Métiers du BTP: record des accidents du travail
Les accidents mortels augmentent, nous répète Denis Boutineaud. Sur le chantier du "Grand Paris Express, on est au 5ᵉ mort depuis le début des travaux". Des travaux commencés il y a un peu plus de deux ans. La semaine dernière, un bloc de béton est tombé sur la tête d'un jeune de 23 ans.
En Aquitaine, le syndicaliste nous rappelle quelques accidents récents, qui l'ont marqué. "A la verrerie de Vayre, un cordiste est tombé il y a 2,3 mois. Le 9 février, une grue est tombée, le grutier est décédé et c’était un jeune père de famille". Mais, en règle générale, nous dit-il,"On a beaucoup de mal à le savoir.
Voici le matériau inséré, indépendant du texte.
(* ===== verification/Lifecycle.v ===== *)
(** * [src/server/mod.rs], [handle.rs], [portmapper.rs]: the life of a server

    [run] accepts connections under a shared limit, keeps the standalone
    portmapper beside it, and on shutdown waits for connections, services and
    executions, in this order, until a deadline after which it aborts them.
    [ServerHandle] requests the shutdown and hands out the result. The step
    relation [lstep] interleaves [run], [run_portmapper], their tasks, the request
    tasks that connections spawn, the executions of [ExecutionTracker] and the
    callers of the handle. What a connection does between start and end is the
    subject of [Pipeline]. *)
From S2P Require Import Prelude Measure RpcRecord Handles VfsTypes Replay Limits Vfs Connection Mount Execute Builder Portmapper.
From stdpp Require Import list gmap fin_sets.
#[local] Open Scope Z_scope.

(** ** Task sets *)

(** A task of a [JoinSet]: running, told to stop and running until its next
    suspension point, or ended and not yet joined. *)
Inductive task : Type := Active | Aborted | Done.
#[global] Instance task_eq_dec : EqDecision task.
Proof. solve_decision. Defined.

Definition live (t : task) : bool := match t with Done => false | _ => true end.
Definition abort (t : task) : task := match t with Done => Done | _ => Aborted end.
Definition abort_all (m : gmap nat task) : gmap nat task := abort <$> m.

(** [ExecutionTracker::spawn]: joined tasks are removed before one is added. *)
Definition tracker_spawn (x : nat) (t : task) (m : gmap nat task) : gmap nat task :=
  <[x := t]> (filter (fun e => live e.2 = true) m).

(** ** State *)

(** The connections of both listeners and the semaphore they share. A connection
    task of [run] returns its permit as its result, so the permit comes back when
    the task is joined; a portmapper connection drops its permit when it ends. *)
Record pool : Type := mkPool {
  available : Z;
  tasks : gmap nat task;
  task_permits : gset nat;
  peers : gmap nat task;
  peer_permits : gset nat
}.

(** How far [run] is with its shutdown sequence: joining connections, joining the
    portmapper, waiting for the lock of the execution tracker, or holding it and
    joining executions. [Leaving]: the lock is released, [run] has yet to
    return. *)
Inductive stage : Type := Tasks | Services | Locking | Executions.
Inductive main_phase : Type :=
| Accepting
| Joining (aborting : bool) (st : stage)
| Leaving
| Returned (r : result ServerError.t unit)
| Cancelled.

Inductive service_phase : Type :=
| Listening
| Closing
| ServiceAborted
| ServiceReturned (r : result ServerError.t unit)
| ServiceFailed.

(** A request task of [connection_processor]: its connection, whether that has
    ended and aborted it (it then runs to its next suspension point), and how far
    it is: it takes a strong reference to the execution tracker, spawns its
    execution, and keeps the reference while it waits for the answer. *)
Inductive request_stage : Type := Fresh | Upgraded | Spawned.
Record request : Type := mkRequest { owner : nat; cut_off : bool; progress : request_stage }.

Definition holds (q : request) : bool := match progress q with Fresh => false | _ => true end.
Definition cut (id : nat) (q : request) : request :=
  if decide (owner q = id) then mkRequest (owner q) true (progress q) else q.
Definition advance (p : request_stage) (q : request) : request := mkRequest (owner q) (cut_off q) p.

(** No request task has a reference to the tracker. *)
Definition unheld (m : gmap nat request) : bool := bool_decide (map_Forall (fun _ q => holds q = false) m).

(** [straggled] records that a request task spawned an execution after its
    connection had ended. *)
Record server : Type := mkServer {
  requested : bool;
  main : main_phase;
  service : option service_phase;
  connections : pool;
  executions : gmap nat task;
  requests : gmap nat request;
  straggled : bool
}.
Souvent, c'est un entrefilet dans le journal."
« C’est un drame quotidien dans nos professions. C'est le premier métier dans lequel il y a des accidents du travail. Il faut que ça cesse".
Denis Boutineaud, sécrétaire de l'Union Régionale CGT de la Construction, du Bois et de l'Ameublement Nouvelle Aquitaine
Denis Boutineaud insiste sur un autre facteur qui a également contribué à la dégradation des conditions de sécurité : "La fin des CHSCT a fait que les conditions de travail sur les chantiers ont été dégradées. Avec la création des CSSCT, il n’y a plus d’heures de délégation et plus les mêmes pouvoirs d’agir pour améliorer les conditions de travail."
Pour les familles des salariés qui voient juste un entrefilet sans nom sans rien, c’est quelque part juste une deuxième mort. C’est juste un chiffre de statistiques de plus.
Denis Boutineaud, Secrétaire de l'Union Régionale CGT de la Construction, du Bois et de l'Ameublement Nouvelle Aquitaineà rédaction web France 3 Aquitaine
Action collective
"On essaye de faire installer des stèles là où il y a eu des morts", nous raconte Denis Boutineaud, afin de créer des lieux de recueillement et de laisser des traces, des noms. À Pujols, celle-ci a été déposée et inaugurée avec la sous-préfète, afin de rendre hommage à Guillaume Garrido, intérimaire décédé, 2017 sur le chantier de la RN 21 en Lot-et-Garonne.
"On essaye aussi de le faire à Bordeaux, on a envoyé quatre lettres à la Mairie pour Steven. Ça commence à bouger au bout de deux ans, mais il ne faut pas lâcher".
Le syndicaliste se bat par ailleurs pour qu’il y ait un statut « Veuve et orphelin de la profession du bâtiment", comme cela se fait pour d’autres professions dangereuses, comme les pompiers ou les gardiens de la paix.